F Data transformation
This section has been adapted from materials made available by Greg Anderson at Bates College.
The following brief overview of Data Transformation is compiled from Howell (pp. 318-324, 2007) and Tabachnick and Fidell (pp. 86-89, 2007). See the references at the end of this handout for a more complete discussion of data transformation. Most people find it difficult to accept the idea of transforming data. Tukey (1977) probably had the right idea when he called data transformation calculations “reexpressions” rather than “transformations.” A researcher is merely reexpressing what the data have to say in other terms. However, it is important to recognize that conclusions that you draw on transformed data do not always transfer neatly to the original measurements. Grissom (2000) reports that the means of transformed variables can occasionally reverse the difference of means of the original variables. While this is disturbing, and it is important to think about the meaning of what you are doing, but it is not, in itself, a reason to rule out the use of transformations as a viable option.
If you are willing to accept that is it permissible to transform one set of measures into another, then many possibilities become available for modifying the data to fit more closely the underlying assumptions of statistical tests. An added benefit about most of the transformations is that when we transform the data to meet one assumption, we often come closer to meeting other assumptions as well. For example, a square-root transformation may help equate group variances, and because it compresses the upper end of a distribution more than it compresses the lower end, it may also have the effect of making positively skewed distributions more nearly normal in shape. If you decide to transform, it is important to check that the variable is normally or nearly normally distributed after transformation. That is, make sure it worked.
When it comes to reporting our data… although it is legitimate and proper to run a statistical test, such as the one-way analysis of variance, on the transformed values, we often report means in the unit of the untransformed scale. This is especially true when the original units are intrinsically meaningful. Howell (2007) urges researchers to look at both the converted (transformed) and unconverted (original) means and make sure that they are telling the same basic story. Do not convert standard deviations – you will do serious injustice if you try that. And be sure to indicate to your readers what you have done. It is not uncommon to see both the converted and unconverted values reported. Tabachnick and Fidell (2007) point out that, although data transformations are recommended as a remedy for outliers and for failures of normality, linearity, and homoscedasticity, they are not universally recommended. The reason is that an analysis is interpreted from the variables that are in it, and transformed variables are sometimes harder to interpret.

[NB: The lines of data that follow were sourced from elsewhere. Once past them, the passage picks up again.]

Lemma create_order_returned f now order w o w' :
  create_order f now order w = (Returned o, w') ->
  exists t,
    (t = NumNaN \/ exists h, t = Num h /\ Z.abs h < 10 ^ 10)
    /\ orders (db w) !! orders_id_seq (db w) = None
    /\ o = Order.mk (orders_id_seq (db w)) (OrderCreate.user_id order)
             (OrderCreate.product_id order) (OrderCreate.quantity order)
             t "PENDING" now
    /\ w' = World (Store (<[orders_id_seq (db w) := o]> (orders (db w)))
                     (orders_id_seq (db w) + 1)) (catalog w).
Proof.
  intros H.
  destruct (catalog w (product_url (OrderCreate.product_id order))) as [r|] eqn:Hc.
  - destruct (Z.eq_dec (status_code r) 200) as [Hs|Hs].
    + rewrite (create_order_200 f now order w r Hc Hs) in H.
      destruct (json r) as [product|e]; [|discriminate].
      destruct (checked_total f product _) as [total|e]; [|discriminate].
      apply persist_returned_row in H as (t & Ht & Hf & Ho & Hw).
      exists t. split; [eapply to_numeric_10_2_range; eauto|]. now repeat split.
    + rewrite (create_order_not_200 f now order w r Hc Hs) in H. discriminate.
  - rewrite (create_order_transport_error f now order w Hc) in H. discriminate.
Qed.

Lemma create_order_raised f now order w e w' :
  create_order f now order w = (Raised e, w') ->
  orders (db w') = orders (db w) /\ catalog w' = catalog w.
Proof.
  intros H.
  destruct (catalog w (product_url (OrderCreate.product_id order))) as [r|] eqn:Hc.
  - destruct (Z.eq_dec (status_code r) 200) as [Hs|Hs].
    + rewrite (create_order_200 f now order w r Hc Hs) in H.
      destruct (json r) as [product|e0]; [|now injection H as <- <-].
      destruct (checked_total f product _) as [total|e0]; [|now injection H as <- <-].
      apply persist_raised in H. tauto.
    + rewrite (create_order_not_200 f now order w r Hc Hs) in H.
      now injection H as <- <-.
  - rewrite (create_order_transport_error f now order w Hc) in H.
    now injection H as <- <-.
Qed.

You should not get the impression that data transformations should be applied routinely to all your data. As a rule of thumb, “If it’s not broken, don’t fix it.” If your data are reasonably distributed (i.e., are more or less symmetrical and have few, if any, outliers) and if your variances are reasonably homogeneous, there is probably nothing to be gained by applying a transformation. If you have markedly skewed data or heterogeneous variances, however, some form of data transformation may be useful. Furthermore, it is perfectly legitimate to shop around for a transformation that makes the necessary changes to the variance and shape. The only thing you should not do it to try out every transformation, looking for one that gives you a significant result. You are trying to optimize the data, not the resulting F.
As suggested by Tabachnick and Fidell (2007) and Howell (2007), the following guidelines should be used when transforming data.
| Problem | Transformation | R function |
|---|---|---|
| Moderately positive skewness | Square-root | sqrt(var) |
| Substantially positive skewness | Logarithmic (Log 10) | log10(var) |
| Substantially positive skewness (with zero values) | Logarithmic (Log 10) | log10(var + C) |
| Moderately negative skewness | Square-Root | sqrt(var + K) |
| Substantially negative skewness | Logarithmic (Log 10) | log10(K - var) |
C = a constant added to each score so that the smallest score is 1.
K = a constant from which each score is subtracted so that the smallest score is 1; usually equal to the largest score + 1.
References
Howell, D. C. (2007). Statistical methods for psychology (6th ed.). Belmont, CA: Thomson
Wadsworth.
Grissom, R. J. (2000). Heterogeneity of variance in clinical data. Journal of Consulting and Clinical Psychology, 68, 155-165.
Tabachnick, B. G., & Fidell, L. S. (2007). Using multivariate statistics (5th ed.). Boston: Allyn and Bacon.
Tukey, J. W. (1977). Exploratory data analysis. Reading, MA: Addison-Wesley.
Also see:
Hoaglin, D. C., Mosteller, F., & Tukey, J. W. (1983). Understanding robust and exploratory data analysis. New York: Wiley.